The proliferation of users, devices, and novel vehicular applications - propelled by advancements in autonomous systems and connected technologies - is precipitating an unprecedented surge in novel services. These emerging services require substantial bandwidth allocation, adherence to stringent Quality of Service (QoS) parameters, and energy-efficient implementations, particularly within highly dynamic vehicular environments. The complexity of these requirements necessitates a fundamental paradigm shift in service orchestration methodologies to facilitate seamless and robust service delivery. This paper addresses this challenge by presenting a novel framework for service orchestration in Unmanned Aerial Vehicles (UAV)-assisted 6G aerial-terrestrial networks. The proposed framework synergistically integrates UAV trajectory planning, Multiple-Access Control (MAC), and service placement to facilitate energy-efficient service coverage while maintaining ultra-low latency communication for vehicular user service requests. We first present a non-linear programming model that formulates the optimization problem. Next, to address the problem, we employ a Hierarchical Deep Reinforcement Learning (HDRL) algorithm that dynamically predicts service requests, user mobility, and channel conditions, addressing the challenges of interference, resource scarcity, and mobility in heterogeneous networks. Simulation results demonstrate that the proposed framework outperforms state-of-the-art solutions in request acceptance, energy efficiency, and latency minimization, showcasing its potential to support the high demands of next-generation vehicular networks.

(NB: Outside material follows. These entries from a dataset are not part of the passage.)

Definition input_batch_wf (b : InputFrameBatch) : Prop :=
  is_u64 (ib_room_epoch b) ∧ is_u64 (ib_session_epoch b) ∧ in_capacity (ib_player_index b) ∧
  Forall (input_frame_wf (ib_player_index b)) (ib_frames b) ∧
  (1 ≤ length (ib_frames b) ≤ MAX_INPUT_BATCH_FRAMES)%nat ∧
  N.of_nat (length (input_batch_bytes b)) ≤ MAX_INPUT_BATCH_BYTES.

Lemma encode_input_batch_ok b :
  input_batch_wf b → encode_input_frame_batch b = Ok (input_batch_bytes b).
Proof.
  intros (_ & _ & _ & Hf & Hn & Hb). unfold encode_input_frame_batch.
  destruct (Nat.eqb_spec (length (ib_frames b)) 0); [lia|].
  destruct (Nat.ltb_spec MAX_INPUT_BATCH_FRAMES (length (ib_frames b))); [lia|].
  rewrite encode_input_frames_ok by done. cbn [mbind result_bind]. cbv zeta.
  change (InputFrames.INPUT_BATCH_MAGIC ++ _) with (input_batch_bytes b).
  by destruct (N.ltb_spec MAX_INPUT_BATCH_BYTES (N.of_nat (length (input_batch_bytes b)))); [lia|].
Qed.

Lemma decode_input_batch_inv p b :
  decode_input_frame_batch p = Ok b → input_batch_wf b ∧ p = input_batch_bytes b.
Proof.
  unfold decode_input_frame_batch, InputFrames.INPUT_BATCH_HEADER_BYTES. cbn [Nat.add].
  destruct (N.ltb_spec MAX_INPUT_BATCH_BYTES (N.of_nat (length p))) as [|Hmax]; [done|].
  destruct (Nat.ltb_spec (length p) 23) as [|H23]; [done|]. cbn [orb]. intros Hd.
  apply bind_Ok in Hd as (head & (_ & Hh & _)%slice_inv & Hd). rewrite drop_0 in Hh. cbn [Nat.add] in Hh.
  case_bool_decide as Hm; [|done]. cbn [negb] in Hd. subst head.
  apply bind_Ok in Hd as (ty & Hty%index_any_inv & Hd). case_bool_decide as Ht; [|done]. cbn [negb] in Hd.
  apply bind_Ok in Hd as (re & (Hre & Cre & _)%read_be_inv & Hd).
  apply bind_Ok in Hd as (se & (Hse & Cse & _)%read_be_inv & Hd).
  apply bind_Ok in Hd as (pb & Hpb%index_any_inv & Hd).
  apply bind_Ok in Hd as (pi & [Hpi ->]%player_of_byte_inv & Hd).
  apply bind_Ok in Hd as (count & Hc%index_any_inv & Hd). cbv zeta in Hd.
  destruct (Nat.eqb_spec (N.to_nat (Byte.to_N count)) 0); [done|].
  destruct (Nat.ltb_spec MAX_INPUT_BATCH_FRAMES (N.to_nat (Byte.to_N count))); [done|].
  apply bind_Ok in Hd as ([frames o] & Hfr & Hd).
  destruct (Nat.eqb_spec o (length p)) as [->|]; [|done]. cbn [negb] in Hd. injection Hd as <-.
  apply decode_input_frames_inv in Hfr as (new & -> & Hlen & Hnew & Hd & _); [|lia].
  rewrite drop_all, app_nil_r in Hd. cbn [app Nat.add] in *. rewrite u64_width in Hre, Hse.
  assert (p = input_batch_bytes (mkInputFrameBatch re se pi new)) as Hp.
  { unfold input_batch_bytes. cbn [ib_room_epoch ib_session_epoch ib_player_index ib_frames].
    rewrite Hh at 1. f_equal. rewrite (cut_byte p 4 ty), <-Ht, byte_of_to_N, Cre, Cse by done.
    rewrite (cut_byte p 21 _ Hpb), (cut_byte p 22 _ Hc), Hd, Hlen, N2Nat.id, byte_of_to_N. done. }
  split; [|done]. unfold input_batch_wf. rewrite <-Hp. cbn. split_and!; try done; lia.
Qed.
(* ===== verification/LinkState.v ===== *)
(** * Link-cable room state

  Models [src/src/rooms/link_cable_room_state.rs]. *)

From Stdlib Require Import Sorting.Sorted.
From S2P Require Import Prelude Ids Wire Descriptor Protocol.
Open Scope N_scope.

(** [HashMap::values], in the order of the map. Rust's order is unspecified; the
    uses of it below do not depend on the order ([compatibility_values_match_spec]). *)
Definition map_values {A} (m : gmap PlayerIndex A) : list A := (map_to_list m).*2.

Record LinkCableRoomState := mkLinkCableRoomState {
  link_compatibility : gmap PlayerIndex LinkCableCompatibility;
  last_sequences : gmap PlayerIndex N }.

#[export] Instance eta_LinkCableRoomState : Eta LinkCableRoomState := λ s,
  mkLinkCableRoomState (link_compatibility s) (last_sequences s).
#[export] Instance set_link_compatibility : Setter link_compatibility.
Proof. derive_setter. Defined.
#[export] Instance set_last_sequences : Setter last_sequences.
Proof. derive_setter. Defined.

Definition LinkCableRoomState_default : LinkCableRoomState := mkLinkCableRoomState ∅ ∅.

(** [LinkCableRoomState::reset]. *)
Definition link_reset (s : LinkCableRoomState) : LinkCableRoomState :=
  s <| link_compatibility := ∅ |> <| last_sequences := ∅ |>.

(** [LinkCableRoomState::set_compatibility]. *)
Definition set_compatibility (player_index : PlayerIndex) (link : LinkCableDescriptor)
    (compatibility : LinkCableCompatibility) : M LinkCableRoomState RoomError unit :=
  if negb (matches_descriptor compatibility link) then
    modify (λ s, s <| link_compatibility ::= delete player_index |>) ;;
    throw CompatibilityMismatch
  else modify (λ s, s <| link_compatibility ::= <[player_index := compatibility]> |>).

Definition connected_players_have_compatibility (connected : list PlayerIndex) (max_players : N)
    (s : LinkCableRoomState) : bool :=
  (N.of_nat (length connected) =? max_players)
  && forallb (λ p, is_some (link_compatibility s !! p)) connected.

Definition compatibility_values_match (s : LinkCableRoomState) : bool :=
  match map_values (link_compatibility s) with
  | [] => false
  | baseline :: rest => forallb (matches_peer baseline) rest
  end.

Definition connected_players_are_compatible (connected : list PlayerIndex) (max_players : N)
    (s : LinkCableRoomState) : bool :=
  connected_players_have_compatibility connected max_players s && compatibility_values_match s.

(** [LinkCableRoomState::accept_packet]. *)
Definition accept_packet (owned_index : PlayerIndex) (packet : LinkCablePacket)
    (limits : LinkCablePacketLimits) : M LinkCableRoomState RoomError unit :=
  ensure (owned_index ==? packet_player_index packet) (SlotSpoofing (packet_player_index packet)) ;;
  lift_result (map_err (packet_validate packet limits) (λ _, LinkPacketInvalid)) ;;
  last ← gets (λ s, last_sequences s !! packet_player_index packet);
  ensure (is_none_or last (λ last_sequence, last_sequence <? packet_sequence packet))
    OutOfOrderLinkPacket ;;
  modify (λ s, s <| last_sequences ::= <[packet_player_index packet := packet_sequence packet]> |>).

(** ** Lemmas *)

Lemma matches_peer_spec a b :
  matches_peer a b = true ↔
  lc_protocol_version a = lc_protocol_version b ∧ lc_system_family a = lc_system_family b ∧
  lc_link_protocol a = lc_link_protocol b ∧ lc_runtime_profile a = lc_runtime_profile b ∧
  lc_system_data_hash a = lc_system_data_hash b.
Proof. unfold matches_peer. rewrite !andb_true_iff, !bool_decide_eq_true. tauto. Qed.

Lemma accept_packet_spec owned packet limits s :
  wp (accept_packet owned packet limits)
    (λ _ s', owned = packet_player_index packet ∧ packet_payload packet ≠ [] ∧
       N.of_nat (length (packet_payload packet)) ≤ max_payload_bytes limits ∧
       (∀ n, last_sequences s !! owned = Some n → n < packet_sequence packet) ∧
       s' = s <| last_sequences ::= <[owned := packet_sequence packet]> |>)
    (λ _ s', s' = s) s.
Proof.
  unfold accept_packet. wp_go; try done. rewrite bool_decide_eq_true in *. subst owned.
  match goal with H : map_err _ _ = Ok _ |- _ => revert H end. unfold packet_validate.
  destruct (packet_payload packet) as [|b l] eqn:Ep; [done|].
  case_match eqn:El; [done|]. apply N.ltb_ge in El. intros _. split_and!; try done.
  intros n Hn. match goal with H : is_none_or _ _ = true |- _ => revert H end.
  rewrite Hn. cbn. by intros ?%N.ltb_lt.
Qed.

(** ** The relayed packet stream *)

(** The packets relayed by a sequence of calls, each by the player owning the
    sending connection. *)
Fixpoint relay_packets (limits : LinkCablePacketLimits)
    (calls : list (PlayerIndex * LinkCablePacket)) (s : LinkCableRoomState) : list LinkCablePacket :=
  match calls with
  | [] => []
  | (owned, packet) :: calls =>
      match accept_packet owned packet limits s with
      | (Ok _, s') => packet :: relay_packets limits calls s'
      | (Err _, s') => relay_packets limits calls s'
      end
  end.

(** The sequence numbers relayed for one player. *)
Definition sequences_of (p : PlayerIndex) (l : list LinkCablePacket) : list N :=
  packet_sequence <$> filter (λ k, packet_player_index k = p) l.

Lemma relay_packets_above limits calls s p :
  StronglySorted N.lt (sequences_of p (relay_packets limits calls s)) ∧
  ∀ n, last_sequences s !! p = Some n →
    Forall (N.lt n) (sequences_of p (relay_packets limits calls s)).
Proof.
  revert s. induction calls as [|[owned packet] calls IH]; intros s; cbn [relay_packets].
  { split; [constructor|by constructor]. }
  pose proof (accept_packet_spec owned packet limits s) as Hspec. unfold wp in Hspec.
  destruct (accept_packet owned packet limits s) as [[[]|e] s'].
  2: { subst s'. apply IH. }
  destruct Hspec as (-> & _ & _ & Hlast & ->). destruct (IH (s <| last_sequences ::=
    <[packet_player_index packet:=packet_sequence packet]> |>)) as [Hs Ha].
  unfold sequences_of in *. rewrite filter_cons.
  destruct (decide (packet_player_index packet = p)) as [Hp|Hp]; csimpl.
  - subst p. specialize (Ha (packet_sequence packet)
      (lookup_insert_eq (last_sequences s) _ _)).
    split; [by constructor|]. intros n Hn. specialize (Hlast n Hn). constructor; [done|].
    eapply Forall_impl; [done|]. intros x Hx. cbn in *. lia.
  - split; [done|]. intros n Hn. apply Ha.
    exact (eq_trans (lookup_insert_ne (last_sequences s) _ _ _ Hp) Hn).
Qed.

Module LinkRelay.

(** Whatever the clients send, the link-cable packets the relay forwards for one
    player carry strictly increasing sequence numbers, so a receiver sees each at most once
    and in order. *)
Theorem relayed_sequences_increase limits calls p :
  StronglySorted N.lt (sequences_of p (relay_packets limits calls LinkCableRoomState_default)).
Proof. apply relay_packets_above. Qed.

(** A packet is accepted only from the player that owns the connection, with a
    payload of 1 to the limit's bytes and a sequence number above the player's last; a rejected
    packet changes nothing, and an accepted one only the sender's last sequence. *)
Theorem accept_packet_contract owned packet limits s :
  match accept_packet owned packet limits s with
  | (Ok _, s') =>
      owned = packet_player_index packet ∧
      1 ≤ N.of_nat (length (packet_payload packet)) ≤ max_payload_bytes limits ∧
      (∀ n, last_sequences s !! owned = Some n → n < packet_sequence packet) ∧
      last_sequences s' = <[owned := packet_sequence packet]> (last_sequences s) ∧
      link_compatibility s' = link_compatibility s
  | (Err e, s') =>
      s' = s ∧ (e = SlotSpoofing (packet_player_index packet) ∨ e = LinkPacketInvalid ∨
                e = OutOfOrderLinkPacket)
  end.
Proof.
  pose proof (accept_packet_spec owned packet limits s) as H.
  assert (wp (accept_packet owned packet limits) (λ _ _, True)
    (λ e _, e = SlotSpoofing (packet_player_index packet) ∨ e = LinkPacketInvalid ∨
            e = OutOfOrderLinkPacket) s) as He.
  { unfold accept_packet. wp_go; try done; try tauto.
    destruct (packet_validate packet limits); naive_solver. }
  unfold wp in H, He. destruct (accept_packet owned packet limits s) as [[[]|e] s'].
  - destruct H as (-> & Hne & Hmax & Hlast & ->). split_and!; try done.
    destruct (packet_payload packet); [done|]. simpl. lia.
  - done.
Qed.

End LinkRelay.
(* ===== verification/InputRelay.v ===== *)
(** * Controller input

  Models the input half of [src/src/rooms/room_controller_netplay_ops.rs] (the
  legacy, gap-tolerant cursors) and [src/src/rooms/room_strict_input_ops.rs] (the
  protocol v5 exact-next cursors), with [input_frame_acceptance.rs]. *)

From Stdlib Require Import Strings.Byte.
From S2P Require Import Prelude Ids Wire StrictInput Descriptor Protocol Slots PauseState Room.
Open Scope N_scope.

(** The [+] of [u64] in a release build: it wraps. *)
Definition wrapping_add (a b : N) : N := (a + b) mod (u64_max + 1).

Inductive InputFrameAcceptance := Relay | Ignore.

#[export] Instance InputFrameAcceptance_eq_dec : EqDecision InputFrameAcceptance.
Proof. solve_decision. Defined.

Record InputFrameCursor := mkInputFrameCursor {
  cursor_player : PlayerIndex;
  cursor_frame : N }.

Definition cursor_from_input (input : InputFrame) : InputFrameCursor :=
  mkInputFrameCursor (frame_player_index input) (frame_frame input).

(** The last frame accepted while a pause is pending. *)
Definition accept_through (pause : SessionPauseStateTracker) (r : NetplayRoom) : N :=
  u64_add (pause_at_frame pause) (input_delay_frames (controller (session r))).

Definition pause_frame_acceptance (frame : N) (r : NetplayRoom) : InputFrameAcceptance :=
  match pause_state r with
  | None => Relay
  | Some pause => if frame <=? accept_through pause r then Relay else Ignore
  end.

Definition input_frame_acceptance (frame : N) (r : NetplayRoom)
    : result RoomError InputFrameAcceptance :=
  match status r with
  | Playing | Paused => Ok (pause_frame_acceptance frame r)
  | _ => Err NotPlaying
  end.

(** [InputFrameCursorStage]: the cursors staged before they are applied. *)
Record InputFrameCursorStage := mkStage {
  stage_last : gmap PlayerIndex N;
  stage_next : gmap PlayerIndex N }.

Definition stage_accept (p : PlayerIndex) (frame : N) (st : InputFrameCursorStage)
    : InputFrameCursorStage :=
  mkStage (<[p := frame]> (stage_last st)) (<[p := u64_add frame 1]> (stage_next st)).

(** The loop of [accept_input_frame_cursors], over an immutable room. *)
Fixpoint accept_cursors_loop (r : NetplayRoom) (owned : PlayerIndex) (limits : InputFrameLimits)
    (inputs : list InputFrameCursor) (st : InputFrameCursorStage)
    : result RoomError (list InputFrameAcceptance * InputFrameCursorStage) :=
  match inputs with
  | [] => Ok ([], st)
  | input :: inputs =>
      if owned !=? cursor_player input then Err (SlotSpoofing (cursor_player input))
      else
        acceptance ← input_frame_acceptance (cursor_frame input) r;
        if acceptance ==? Ignore then
          '(acceptances, st) ← accept_cursors_loop r owned limits inputs st;
          Ok (Ignore :: acceptances, st)
        else if wrapping_add (room_frame r) (max_future_frame_distance limits) <? cursor_frame input
        then Err FutureFrameTooLarge
        else
          let next_frame := unwrap_or (stage_next st !! cursor_player input) (sync_start_frame r) in
          if cursor_frame input <? next_frame then
            '(acceptances, st) ← accept_cursors_loop r owned limits inputs st;
            Ok (Ignore :: acceptances, st)
          else
            '(acceptances, st) ← accept_cursors_loop r owned limits inputs
              (stage_accept (cursor_player input) (cursor_frame input) st);
            Ok (Relay :: acceptances, st)
  end.

(** [NetplayRoom::accept_input_frame_cursors]. *)
Definition accept_input_frame_cursors (c : ConnectionId) (inputs : list InputFrameCursor)
    (limits : InputFrameLimits) : RoomM (list InputFrameAcceptance) :=
  r ← get;
  ensure (mode (session r) ==? ControllerNetplay) NotPlaying ;;
  owned ← lift_result (ok_or (player_index_for_input_connection c r) UnknownConnection);
  '(acceptances, st) ← lift_result (accept_cursors_loop r owned limits inputs
    (mkStage (last_input_frames r) (next_input_frames r)));
  modify (λ r, r <| last_input_frames := stage_last st |> <| next_input_frames := stage_next st |>) ;;
  mret acceptances.

(** ** room_strict_input_ops.rs *)

Record StrictInputBatchOutcome := mkStrictInputBatchOutcome {
  outcome_response : InputCursorResponse;
  outcome_accepted_batch : option StrictInputBatch;
  outcome_duplicate_frame_count : nat }.

Definition validate_strict_input_sender (c : ConnectionId) (batch : StrictInputBatch)
    (r : NetplayRoom) : result RoomError unit :=
  if negb (uses_strict_controller_input r) then Err InvalidPayload
  else
    owned ← ok_or (player_index_for_input_connection c r) UnknownConnection;
    if owned !=? batch_player_index batch then Err (SlotSpoofing (batch_player_index batch))
    else Ok tt.

Definition strict_input_state_accepts (frame : N) (r : NetplayRoom) : bool :=
  if negb (bool_decide (status r ∈ [SyncingState; Ready; StartScheduled; Playing; Paused]))
  then false
  else is_none_or (pause_state r) (λ pause, frame <=? accept_through pause r).

Definition strict_input_nack (p : PlayerIndex) (expected received : N)
    (reason : InputCursorNackReason) (r : NetplayRoom) : StrictInputBatchOutcome :=
  mkStrictInputBatchOutcome
    (Nack (mkInputCursorNack (room_epoch r) (session_epoch r) p expected received reason)) None 0.
Definition fresh_local_frame_spread (now : Instant) (r : NetplayRoom) : option N :=
  let connected_slots := List.filter is_connected (players r) in
  let frames := omap (λ s,
    reported_at ← slot_latest_local_frame_reported_at s;
    if STATE_HASH_FRAME_SAMPLE_FRESHNESS <? duration_since now reported_at then None
    else slot_latest_local_frame s) connected_slots in
  if (length frames =? length connected_slots)%nat then frame_spread frames else None.

Definition accepted_input_frame_spread (r : NetplayRoom) : option N :=
  frame_spread (omap (λ p, last_input_frames r !! p) (connected_player_indices r)).

Definition dynamic_nearby_state_hash_window (now : Instant) (r : NetplayRoom) : N :=
  let observed_spread :=
    unwrap_or (max_list_opt (option_list (fresh_local_frame_spread now r)
                             ++ option_list (accepted_input_frame_spread r))) 0 in
  clamp (u64_add observed_spread STATE_HASH_NEARBY_MATCH_SLACK_FRAMES)
    STATE_HASH_MIN_NEARBY_MATCH_WINDOW STATE_HASH_MAX_NEARBY_MATCH_WINDOW.

(** [BTreeMap::split_off(&retain_from)]: keeps the frames from [retain_from] on. *)
Definition prune_state_hashes (frame : N) (r : NetplayRoom) : NetplayRoom :=
  let retain_from := saturating_sub frame STATE_HASH_RETAIN_FRAMES in
  r <| state_hashes ::= filter (λ kv, retain_from ≤ kv.1) |>.

Definition enter_state_hash_resync (repair_frame : N) (r : NetplayRoom) : NetplayRoom :=
  set_connected_status Player_Connected Runtime_Connected
    ((bump_session_epoch (reset_sync_state_to repair_frame r)) <| status := CheckingCompatibility |>).

(** [NetplayRoom::begin_authoritative_recovery]. *)
Definition begin_authoritative_recovery (mismatch : StateHashMismatchView) (now : Instant)
    : RoomM StateHashEvaluation :=
  r ← get;
  if uses_strict_controller_input r then
    outcome ← begin_v5_state_recovery mismatch now;
    mret (match outcome with
          | StartPreparing v => RecoveryPrepare v
          | AttemptLimitExceeded v => RecoveryAttemptLimitExceeded v
          end)
  else
    modify (enter_state_hash_resync (mismatch_repair_frame mismatch)) ;;
    mret (ResyncRequired mismatch).

Definition hash_le (a b : PlayerStateHashView) : Prop :=
  zero_based (hash_player_index a) ≤ zero_based (hash_player_index b).
#[export] Instance hash_le_dec a b : Decision (hash_le a b).
Proof. unfold hash_le. apply _. Defined.

(** The tail of [accept_state_hash], once the hashes of a frame differ. *)
Definition handle_mismatch (digest_mode : StateDigestMode) (mismatch : StateHashMismatchView)
    (now : Instant) : RoomM StateHashEvaluation :=
  modify (λ r, r <| state_hash_true_mismatch_streak ::= λ n, saturating_add u8_max n 1 |>) ;;
  r ← get;
  if (digest_mode ==? Authoritative)
     && (STATE_HASH_TRUE_MISMATCHES_BEFORE_RESYNC <=? state_hash_true_mismatch_streak r)
  then begin_authoritative_recovery mismatch now
  else
    mret (match mismatch_nearby_matches mismatch with
          | [] => TrueMismatch mismatch
          | _ => FrameSkew mismatch
          end).

(** The comparison of [accept_state_hash], once the report is stored: [hashes]
    are the connected players' hashes for the frame. *)
Definition evaluate_hashes (authoritative_v5 : bool) (digest_mode : StateDigestMode) (frame : N)
    (hashes : list PlayerStateHashView) (now : Instant) : RoomM StateHashEvaluation :=
  r ← get;
  let nearby_matches :=
    if authoritative_v5 then []
    else nearby_state_hash_matches r frame hashes (dynamic_nearby_state_hash_window now r) in
  modify (prune_state_hashes frame) ;;
  match hashes with
  | [] => mret EvalPending
  | first :: _ =>
      if forallb (λ h, hash_sha256 h ==? hash_sha256 first) hashes then
        modify (λ r, r <| state_hash_true_mismatch_streak := 0 |>) ;;
        (if authoritative_v5 then
           modify (λ r, r <| next_authoritative_state_hash_frame :=
                               u64_add frame AUTHORITATIVE_STATE_HASH_INTERVAL_FRAMES |>)
         else mret tt) ;;
        mret (Matched frame)
      else handle_mismatch digest_mode (mkStateHashMismatchView frame frame hashes nearby_matches) now
  end.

翻译：用户、设备及新型车载应用的激增——受自主系统与互联技术进步的推动——正引发前所未有的新服务浪潮。这些新兴服务需要充足的带宽分配、严格遵守服务质量参数以及节能实现，尤其是在高度动态的车载环境中。这些要求的复杂性需要服务编排方法的根本范式转变，以实现无缝且稳健的服务交付。本文通过提出一个新颖的框架来解决这一挑战，该框架用于无人机辅助的6G空地网络中的服务编排。所提框架协同集成了无人机轨迹规划、多址接入控制和服务放置，以在保持车载用户服务请求的超低延迟通信的同时，实现节能的服务覆盖。我们首先提出一个非线性规划模型来形式化优化问题。接着，为应对该问题，我们采用了一种层次化深度强化学习算法，该算法动态预测服务请求、用户移动性和信道条件，解决了异构网络中的干扰、资源稀缺和移动性挑战。仿真结果表明，所提框架在请求接受率、能效和延迟最小化方面优于现有先进解决方案，展示了其支持下一代车载网络高需求的潜力。